Merci chère Agnès de m’avoir invité ce soir

dans ce lieu mythique et suranné

Merci monsieur le Bâtonnier

De ne pas avoir pris spécialement d’arrêté

interdisant cette soirée

je me suis rendu compte, ces jours derniers,

en bavardant avec quelques camarades particulièrement charitables

que ma présence ici ce soir avait un parfum de scandale

 

  Ce que j’ignorerai toujours

(et je ne veux surtout pas connaître la réponse)

c’est le point de savoir si votre invitation

a pour objet le rattrapage forcé

du discours auquel j’avais réussi à échapper

il y a 20 ans, lorsque j’étais stagiaire,(non sans mal il est vrai)

ou si vous pensez vraiment

que je vais pouvoir décorer cette séance

Tant pis pour vous, vous l’aurez voulu

voila mon premier compliment

je l’ai appelé:

 

Adam et la feuille

 

Au commencement étaient Adam, puis Eve

heureux parce que sans beaux-parents

Riches de leurs nudités mais dépourvus de tout

Pudiques, impudiques?

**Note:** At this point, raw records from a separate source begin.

Lemma heap_insert_ok k h e :
  heap_inv k h -> 0 <= k < 1073741824 -> (forall x, x ∈ heap_events h -> e_uid x < e_uid e) ->
  returns (heap_insert (e_time e) e h) (fun h' => heap_inv (k + 1) h' /\ heap_events h' ≡ₚ e :: heap_events h).
Proof.
  intros [Hl Hs Hm [Hc Hk] Hco Ho] Hlim Hfresh. unfold heap_insert.
  set (h1 := if h_maxsize h =? h_size h then _ else h).
  assert (H1 : h_size h1 = h_size h /\ h_s_key h1 = k /\ Z.of_nat (length (h_elems h1)) = h_maxsize h1
    /\ h_size h < h_maxsize h1 <= 2147483648 /\ first (h_size h) (h_elems h1) = first (h_size h) (h_elems h)
    /\ heap_ordered (h_size h) (h_elems h1)).
  { subst h1. destruct (Z.eqb_spec (h_maxsize h) (h_size h)) as [E|]; [|split_and!; try done; lia].
    cbn [h_elems h_size h_maxsize h_s_key set_field]. rewrite !u32_id by lia.
    split_and!; [done|done| |lia|lia| |].
    - rewrite length_app. unfold new_elems. rewrite length_replicate. lia.
    - unfold first. by rewrite take_app_le by lia.
    - intros j Hj. fathers. unfold get. rewrite !lookup_total_app_l by lia. by apply Ho. }
  clearbody h1. destruct H1 as (E1 & E2 & E3 & Hm1 & Ef & Ho1). rewrite E1, E2.
  set (x := mk_elem (e_time e) k (Some e)).
  eapply returns_bind; [apply (sift_up_ok (h_size h) x (h_elems h1)); [lia|lia|done]|].
  intros [i l1] (Hi & Hl1 & Ho2 & Hp). rewrite awrite_ok, bind_Ok by lia. cbn [returns].
  rewrite Ef in Hp. unfold heap_events at 1. cbn [h_elems h_size h_maxsize h_s_key set_field].
  rewrite !u32_id by lia. split; [|by rewrite Hp].
  constructor; cbn [h_elems h_size h_maxsize h_s_key set_field]; rewrite ?length_insert; try done; try lia.
  eapply content_perm; [symmetry; exact Hp|]. destruct Hco as [He Ht Hkeys]. constructor.
  - intros y [->|Hy]%elem_of_cons; [exists e; split_and!; cbn; done || lia|].
    destruct (He y Hy) as (e' & ? & ? & ?). exists e'. split_and!; done || lia.
  - assert (Hnew : forall y, y ∈ first (h_size h) (h_elems h) -> he_s_key y < k /\ elem_uid y < e_uid e).
    { intros y Hy. destruct (He y Hy) as (e' & Ee & _ & ?). split; [lia|]. unfold elem_uid. rewrite Ee.
      apply Hfresh. apply elem_of_events. by exists y. }
    intros y z [->|Hy]%elem_of_cons [->|Hz]%elem_of_cons Hyz; [lia| | |by apply Ht].
    + destruct (Hnew z Hz). cbn in Hyz. lia.
    + by apply Hnew.
  - cbn. constructor; [|done]. intros (y & E & Hy)%list_elem_of_fmap. destruct (He y Hy) as (_ & _ & _ & ?). lia.
Qed.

On l’ignore

 

Puis survient la Golden magique

Rouge comme celle de Blanche neige, et croquante.

Et puis, subitement, cette impression de nudité, de froid entre les jambes!

Vite! une feuille!

Mais il n’y a pas de vigne!

Il faut défricher, labourer, sélectionner, planter, cultiver!

Se débarrasser des raisins!

Et enfin! récolter de belles feuilles de vigne, bien vertes

Larges comme des assiettes

Bien opaques, et découpées régulièrement

Il faut trouver un système de fixation

(il semble que le brevet n’ait finalement pas été délivré

ou que l’invention soit maintenant dans le domaine public)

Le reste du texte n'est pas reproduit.